Sanki İzmir'den Bir "Delibo" Geçmiş gibi


    Murat Uyurkulak'ın yeni romanı Delibo haziran ayında okurlarıyla buluştu. Ben de bu yazımda Murat Uyurkulak'ın yazarlığına da değinerek son kitabı Delibo'dan bahsetmeye karar verdim.


Murat Uyurkulak


    Romanımız günümüzde, İzmir-Boronova'da geçmekte ve mahallede herkesin sevdiği akli dengesi yerinde olmayan Deli İbo'nun nam-ı diğer Delibo'nun kaybolması ile başlamakta. Roman boyunca Delibo'nun arandığı bir zeminde romanın başkarakteri ve anlatıcısı Yusuf'un şoförlük yaptığı Konya'dan babaevinin bulunduğu İzmir'e dönüş hikâyesini okumaktayız.

    Murat Uyurkulak'ın teknik bir mesele olan romanın servis ediliş biçimine ilgi gösterdiğini ve her seferinde farklı denemeler yaptığını düşünüyorum. Örneğin 2016'da çıkan Merhume'de de bir hikâye çokça farklı ve renkli kişiler aracılığıyla anlatılırken aynı zamanda bu hikâyeyi not defteri, günlük ve ses kaydedilmiş kasetlerden takip ediyorduk. Bu tür denemeler hep hoşuma gitmiştir. 

    Delibo'da ise sürekli şimdi ve geçmişin aktarıldığı paralel bir anlatım var. Burada ciddi bir mesai harcanmış. Öyle ki günümüzde bir içki masası varsa olayla ilintili bir şekilde geçmişteki başka bir içki masasına gidiyoruz, günümüzde erotik bir gerilim varsa geçmişte de başka bir benzer anda buluyoruz kendimizi. Fakat romanın numaralarla ayrılmış bir ana bölümünün içinde şahıs kadrosunun aynılığı sebebiyle geçmişte mi şimdide olduğumuzu şaşırdığımız anlar oluyor. Bu geçişler daha keskin belirtilebilirdi.

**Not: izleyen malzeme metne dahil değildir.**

(** * Conduit authorization utilities: a shallow embedding

    The relation validator, the tuple encoders, the object-index builder,
    the rule cache and the two access-list query templates of the
    authorization module, modelled as Rocq functions over [string], together
    with the properties the design document states about them.  Further
    sections model the notification validator, the gRPC metadata
    interceptors, the stored-file helpers, the folder path helpers and the
    JSON environment reader. *)

From Stdlib Require Import ZArith Ascii Lia Bool.
From stdpp Require Import gmap strings.

Local Open Scope Z_scope.

(** ** Characters used by the templates *)

Definition colon : ascii := ":"%char.
Definition hash : ascii := "#"%char.
Definition at_sign : ascii := "@"%char.
(** U+0022, the double quote of the quoted-identifier dialect. *)
Definition dq : string := String (ascii_of_nat 34) EmptyString.
(** U+000A, the line break inside the multi-line templates. *)
Definition nl : string := String (ascii_of_nat 10) EmptyString.

(** ** The JavaScript string primitives the utilities call *)

Module JS.

(** [s.startsWith(p)]. *)
Fixpoint startsWith (p s : string) : bool :=
  match p, s with
  | EmptyString, _ => true
  | String _ _, EmptyString => false
  | String a p', String b s' => Ascii.eqb a b && startsWith p' s'
  end.

(** [s.includes(needle)]: some position of [s] starts with [needle]. *)
Fixpoint includes (needle s : string) : bool :=
  startsWith needle s ||
  match s with
  | EmptyString => false
  | String _ s' => includes needle s'
  end.

(** [s.split(sep)] for a one-character separator: every occurrence of the
    separator ends a segment, and the result always has at least one
    segment (the empty string splits to one empty segment). *)
Fixpoint split (sep : ascii) (s : string) : list string :=
  match s with
  | EmptyString => [EmptyString]
  | String c s' =>
      if Ascii.eqb c sep then EmptyString :: split sep s'
      else match split sep s' with
           | seg :: rest => String c seg :: rest
           | [] => [String c EmptyString]
           end
  end.

(** [Boolean(b).toString()]. *)
Definition toString (b : bool) : string := if b then "true" else "false".

(** [/^[a-zA-Z]+$/.test(s)]: the character class, then one or more of it
    anchored at both ends of the input (no flags, so [$] is the end of the
    input only). *)
Definition in_class_a_zA_Z (c : ascii) : bool :=
  let n := nat_of_ascii c in
  ((97 <=? n)%nat && (n <=? 122)%nat) || ((65 <=? n)%nat && (n <=? 90)%nat).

    Zeminde dönen Delibo'nun ortadan kaybolması ve onun aranması hikâyesinin yanı sıra arada anlatılan küçük olaylar ve anlatılar çok gerçekçiydi. Dozu kaçırılmadan verilen detaylar olayların gerçekten bir yerlerde gerçekleştiği hissini uyandırıyor. Hele bir de İzmir'i bilen biriyseniz romanın geçtiği geçmişteki ve şimdiki İzmir anlatımları romanı sevmenizi sağlayacaktır.

    Romanın anlattığı hikâyenin "Duymasaydım eksik kalacaktım!" denilecek bir hikâye olduğunu düşünmüyorum. Fakat kağıt fiyatlarının yüksek olduğu ve yeni kitaplarının basımının yavaşladığı bir dönemde böyle bir roman okumak fena değildi.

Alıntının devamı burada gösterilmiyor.